Sulla carta la scelta da compiere è se incontrare o meno Arafat nel viaggio nei Territori palestinesi, preannunciato sabato dal ministro-negoziatore Nabil Shaat anche se ancora non confermato ufficialmente da Palazzo Chigi. A premere su Berlusconi a favore di una scelta positiva sono il presidente della Commissione Europea, Romano Prodi, e numerosi leader dell'Ue, a cominciare dal francese Jacques Chirac. Fino ad ora i passati presidenti di turno si sono attenuti alle linee di politica estera concordate in seno di Consiglio Europeo, e di cui è garante Javier Solana, favorevoli a mantere un dialogo aperto con Arafat «per favorire la pace». Le pressioni europee su Roma sono consistenti anche perché i partner più vicini a Washington non si sono smarcati dalla linea concordata su Arafat: la Spagna ha inviato il ministro degli Esteri, Ana de Palacio, ad incontrarlo ed il premier britannico Tony Blair, ricevendo il collega israeliano Ariel Sharon a Downing Street la scorsa settimana ha evitato rotture con Bruxelles. L'ulteriore motivo che potrebbe spingere Berlusconi ad incontrare Arafat è la preparazione dei lavori della Conferenza Euromediterranea che si terrà a Napoli a inizio dicembre perché l'Autorità nazionale palestinese - come Nabil Shaat continua a ripetere - lamenta un eccessivo schieramento filo-israeliano di Berlusconi. Ma soprattutto avere luce verde da Ramallah è irrinunciabile nel tentativo di poter celebrare ad Erice, in Sicilia, prima della fine del semestre di presidenza dell'Ue una conferenza di pace sul Medio Oriente, la prima delle due previste dal tracciato della «Road Map». I palestinesi hanno fatto sapere all'Italia che due sono le condizioni per prendere in esame l'ipotesi di riconoscerci il ruolo di Paese ospitante. Primo: una visita di Berlusconi in Cisgiordania e Gaza per bilanciare quella appena svolta in Israele. Secondo: un incontro a tu per tu con Yasser Arafat, il leader storico dell'Olp eletto presidente dell'Autorità nazionale palestinese nel 1994 ma emarginato dagli Stati Uniti a causa della sua compromissioni con organizzazione terroristiche responsabili di attacchi kamikaze come Hamas, Jihad e le Brigate Al Aqsa di Al Fatah.

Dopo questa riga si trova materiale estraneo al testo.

(** X12.  [_escape_html] translates each character on its own: [&], [<],
    [>] and the double quote become their entities and nothing is escaped
    twice.  The result holds no [<], [>] or double quote, and two different
    texts never have the same escaped form. *)
Theorem escape_html_safe (s : str) :
  UI._escape_html s = flat_map HtmlFacts.esc s
  /\ Forall HtmlFacts.plain (UI._escape_html s)
  /\ forall t, UI._escape_html s = UI._escape_html t -> s = t.
Proof.
  split; [apply HtmlFacts.escape_single_pass|]. split.
  - rewrite HtmlFacts.escape_single_pass.
    apply HtmlFacts.Forall_flat_map, HtmlFacts.esc_plain.
  - intros t E. rewrite !HtmlFacts.escape_single_pass in E.
    revert E. apply HtmlFacts.flat_map_injective.
    + apply HtmlFacts.esc_nonempty.
    + apply HtmlFacts.esc_prefix.
Qed.

(** X13.  The markup a window shows for a chunk is its text between the
    opening tag of the window and [</div>], with the entities and with
    [<br/>] for every newline; it holds no newline, and two chunks with the
    same markup in the same window have the same text. *)
Theorem wrap_html_faithful (self : UI.UIRenderer) (text text' : str) :
  UI._wrap_html self text
  = HtmlFacts.head self ++ flat_map HtmlFacts.esc_br text ++ lit "</div>"
  /\ ~ In Chr.newline (flat_map HtmlFacts.esc_br text)
  /\ (UI._wrap_html self text = UI._wrap_html self text' -> text = text').
Proof.
  split; [rewrite HtmlFacts.wrap_markup, HtmlFacts.markup_single_pass;
          reflexivity|].
  split.
  - intros Hin.
    pose proof (HtmlFacts.Forall_flat_map (fun x => x <> Chr.newline)
                  HtmlFacts.esc_br text HtmlFacts.esc_br_no_newline) as F.
    eapply Forall_forall in F; [|exact Hin]. contradiction.
  - intros E. rewrite !HtmlFacts.wrap_markup in E.
    apply app_inv_head, app_inv_tail in E.
    rewrite !HtmlFacts.markup_single_pass in E. revert E.
    apply HtmlFacts.flat_map_injective.
    + apply HtmlFacts.esc_br_nonempty.
    + apply HtmlFacts.esc_br_prefix.
Qed.

(** * The session and the event loop *)

Module SessionFacts.
Import UI.

Lemma record_window w e : window (record w e) = window w.
Proof. destruct e as [| | | | | |a [cb|]| |]; reflexivity. Qed.

Lemma fold_record_window effs : forall w,
  window (fold_left record effs w) = window w.
Proof.
  induction effs as [|e effs IH]; intros w; [reflexivity|].
  simpl. rewrite IH. apply record_window.
Qed.

Lemma perform_window w f : window (perform w f) = fst (f (window w)).
Proof.
  unfold perform. destruct (f (window w)) as [self effs].
  rewrite fold_record_window. reflexivity.
Qed.

(** What of a session a window keeps, and how far its index has come. *)
Definition follows (a b : UIRenderer) : Prop :=
  _chunk_idx a <= _chunk_idx b
  /\ chunks b = chunks a
  /\ _chunk_duration_ms b = _chunk_duration_ms a
  /\ font_point_size b = font_point_size a
  /\ chunk_duration_s b = chunk_duration_s a.

Lemma follows_refl a : follows a a.
Proof. unfold follows. repeat split; lia. Qed.

Lemma follows_trans a b c : follows a b -> follows b c -> follows a c.
Proof.
  unfold follows. intros (H1 & H2 & H3 & H4 & H5) (K1 & K2 & K3 & K4 & K5).
  repeat split; try lia; congruence.
Qed.

Lemma show_next_follows self initial :
  follows self (fst (_show_next_chunk self initial))
  /\ _chunk_idx (fst (_show_next_chunk self initial)) = _chunk_idx self + 1.
Proof.
  unfold _show_next_chunk, follows. cbn [set_session _chunk_idx chunks].
  destruct (_chunk_idx self + 1 >=? len (chunks self)); [|destruct initial];
    cbn; repeat split; lia.
Qed.

Lemma call_follows connected self cb :
  follows self (fst (fst (call connected self cb))).
Proof.
  destruct cb; cbn [call]; try apply follows_refl.
  - destruct (connected fade_out); apply follows_refl.
  - destruct (existsb _ _); apply follows_refl.
  - pose proof (show_next_follows self false) as [F _].
    destruct (_show_next_chunk self false). exact F.
Qed.

Lemma dispatch_window w cb :
  window (dispatch w cb) = fst (fst (call (slots w) (window w) cb)).
Proof.
  unfold dispatch. destruct (call (slots w) (window w) cb) as [[self effs] e].
  destruct e; cbn [window fst]; apply fold_record_window.
Qed.

Lemma dispatch_follows w cb : follows (window w) (window (dispatch w cb)).
Proof. rewrite dispatch_window. apply call_follows. Qed.

Lemma fold_dispatch_follows cbs : forall w,
  follows (window w) (window (fold_left dispatch cbs w)).
Proof.
  induction cbs as [|cb cbs IH]; intros w; [apply follows_refl|].
  simpl. eapply follows_trans; [|apply IH]. apply dispatch_follows.
Qed.

End SessionFacts.

(** X14.  No turn of the event loop, whichever timer fires or animation
    ends, takes the chunk index back or touches the chunks, the hold
    duration or the font of the session: within a session the index only
    grows. *)
Theorem turn_keeps_session (w w' : UI.world) :
  UI.turn w w' ->
  UI._chunk_idx (UI.window w) <= UI._chunk_idx (UI.window w')
  /\ UI.chunks (UI.window w') = UI.chunks (UI.window w)
  /\ UI._chunk_duration_ms (UI.window w') = UI._chunk_duration_ms (UI.window w).
Proof.
  intros T.
  assert (SessionFacts.follows (UI.window w) (UI.window w')) as F.
  { destruct T as [w pre ms cb post E|w a Hin].
    - apply (SessionFacts.dispatch_follows
               (UI.mk_world (UI.window w) (pre ++ post) (UI.slots w)
                            (UI.running w) (UI.log w) (UI.uncaught w)) cb).
    - apply (SessionFacts.fold_dispatch_follows (UI.slots w a)
               (UI.mk_world (UI.window w) (UI.timers w) (UI.slots w)
                  (filter (fun b => negb (UI.animation_eqb a b))
                          (UI.running w))
                  (UI.log w) (UI.uncaught w))). }
  destruct F as (F1 & F2 & F3 & _). auto.
Qed.

Definition one_chunk_world : UI.world :=
  UI.perform (UI.new_world (UI.new None None))
    (fun self => UI.play_chunks self [lit "Dust."] None).

Definition holding_world : UI.world :=
  UI.dispatch
    (UI.mk_world (UI.window one_chunk_world) (UI.timers one_chunk_world)
       (UI.slots one_chunk_world) [] (UI.log one_chunk_world)
       (UI.uncaught one_chunk_world))
    UI._hold_then_fade.

Lemma turn_keeps_session_witness :
  UI.turn one_chunk_world holding_world
  /\ UI._chunk_idx (UI.window one_chunk_world)
     <= UI._chunk_idx (UI.window holding_world)
  /\ UI.chunks (UI.window holding_world)
     = UI.chunks (UI.window one_chunk_world)
  /\ UI._chunk_duration_ms (UI.window holding_world)
     = UI._chunk_duration_ms (UI.window one_chunk_world).
Proof.
  assert (UI.turn one_chunk_world holding_world) as T
    by (apply (UI.animation_ends one_chunk_world UI.fade_in); left; reflexivity).
  split; [exact T|]. exact (turn_keeps_session _ _ T).
Defined.

(** X15.  A session started with at least one chunk, in a new world: the
    index is 0, the opacity is set to 0, the first chunk's markup is shown
    and only the fade-in starts, with no timer and no fade-out before.  The
    one turn possible then is the end of the fade-in, which schedules the
    fade-out after a hold of [max(1000, 1000 * duration_s)] ms, one second
    at least. *)
Theorem first_chunk_fades_in (self : UI.UIRenderer) (c : str) (cs : list str)
  (duration_s : option Z) :
  let w1 := UI.perform (UI.new_world self)
              (fun self => UI.play_chunks self (c :: cs) duration_s) in
  let hold := Z.max 1000
                (match duration_s with
                 | Some d => d
                 | None => UI.chunk_duration_s self
                 end * 1000) in
  UI._chunk_idx (UI.window w1) = 0
  /\ UI.log w1
     = [UI.opacity_setOpacity 0;
        UI.balloon_setHtml (UI._wrap_html self c);
        UI._center_text_vertically;
        UI.finished_connect UI.fade_in UI._hold_then_fade;
        UI.animation_start UI.fade_in]
  /\ UI.timers w1 = [] /\ UI.running w1 = [UI.fade_in]
  /\ 1000 <= hold
  /\ (exists w2, UI.turn w1 w2)
  /\ forall w2,
       UI.turn w1 w2 ->
       UI.log w2
       = UI.log w1
         ++ [UI.finished_disconnect UI.fade_in (Some UI._hold_then_fade);
             UI.singleShot hold UI._start_fade_out]
       /\ UI.timers w2 = [(hold, UI._start_fade_out)]
       /\ UI.running w2 = []
       /\ UI._chunk_idx (UI.window w2) = 0.
Proof.
  intros w1 hold.
  assert (UI.timers w1 = []) as T by reflexivity.
  assert (UI.running w1 = [UI.fade_in]) as R by reflexivity.
  assert (UI.slots w1 UI.fade_in = [UI._hold_then_fade]) as S by reflexivity.
  assert (UI._chunk_duration_ms (UI.window w1) = hold) as D by reflexivity.
  assert (UI._chunk_idx (UI.window w1) = 0) as I by reflexivity.
  assert (UI.log w1
          = [UI.opacity_setOpacity 0;
             UI.balloon_setHtml (UI._wrap_html self c);
             UI._center_text_vertically;
             UI.finished_connect UI.fade_in UI._hold_then_fade;
             UI.animation_start UI.fade_in]) as L by reflexivity.
  clearbody w1.
  split; [exact I|]. split; [exact L|]. split; [exact T|]. split; [exact R|].
  split; [unfold hold; lia|].
  split.
  { eexists. apply (UI.animation_ends w1 UI.fade_in). rewrite R. left.
    reflexivity. }
  intros w2 Hturn. inversion Hturn as [w' pre ms cb post E|w' a Hin]; subst.
  - rewrite T in E. destruct pre; discriminate.
  - rewrite R in Hin. destruct Hin as [<-|[]].
    rewrite S, R. cbn [fold_left filter UI.animation_eqb negb].
    unfold UI.dispatch. cbn [UI.slots UI.window UI.call].
    rewrite S. cbn [existsb UI.callback_eqb orb].
    cbn [UI.window fold_left UI.record UI.log UI.timers UI.running UI.slots
         UI.uncaught].
    rewrite D, T, <- app_assoc. auto.
Qed.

Fu proprio il presidente americano George Bush, nel discorso del 24 giugno 2002, a decretare l'emarginazione politica di Arafat: è questa la base su cui gli americani hanno investito politicamente ed economicante spingendo l'Anp a designare Mahmoud Abbas (detto Abu Mazen) primo ministro. Sin dal vertice del G-8 di Kananskis nell'estate del 2002 Washington preme sugli alleati europei e i Paesi moderati arabi affinché non abbiano alcun rapporto con Arafat «che ha fallito nel rappresentare le speranze del suo popolo» ed è «compromesso con il terrorismo». La designazione di Abu Mazen a premier palestinese, il varo della «Road Map», il vertice di pace israelo-giordano-palestinese ad Aqaba e la fine dell'Intifada armata sono considerate dalla Casa Bianca come frutti seguiti al successo avuto nel rendere «irrilevante» Arafat. Le recenti informazioni raccolte dalla Cia nei Territori sui tentativi di Arafat di sabotare Abu Mazen confermano d'altra parte agli occhi di Bush che l'anziano leader palestinese resta un ostacolo sulla via della pace, per nulla un aiuto. Berlusconi è uscito dal summit del ranch consapevole della necessità di armonizzare le posizioni di Unione Europea e Stati Uniti. Non a caso ha sottolineato a più riprese l'importanza di scegliere la via della «coesione» e non della «divisione» fra i partner euroamericani. Riuscirci non sarà facile anche se l'Italia in qualità di alleata fidata può tentare di diventare la spalla di Washington in sforzi diplomatici che l'amministrazione Usa non vuole compiere direttamente.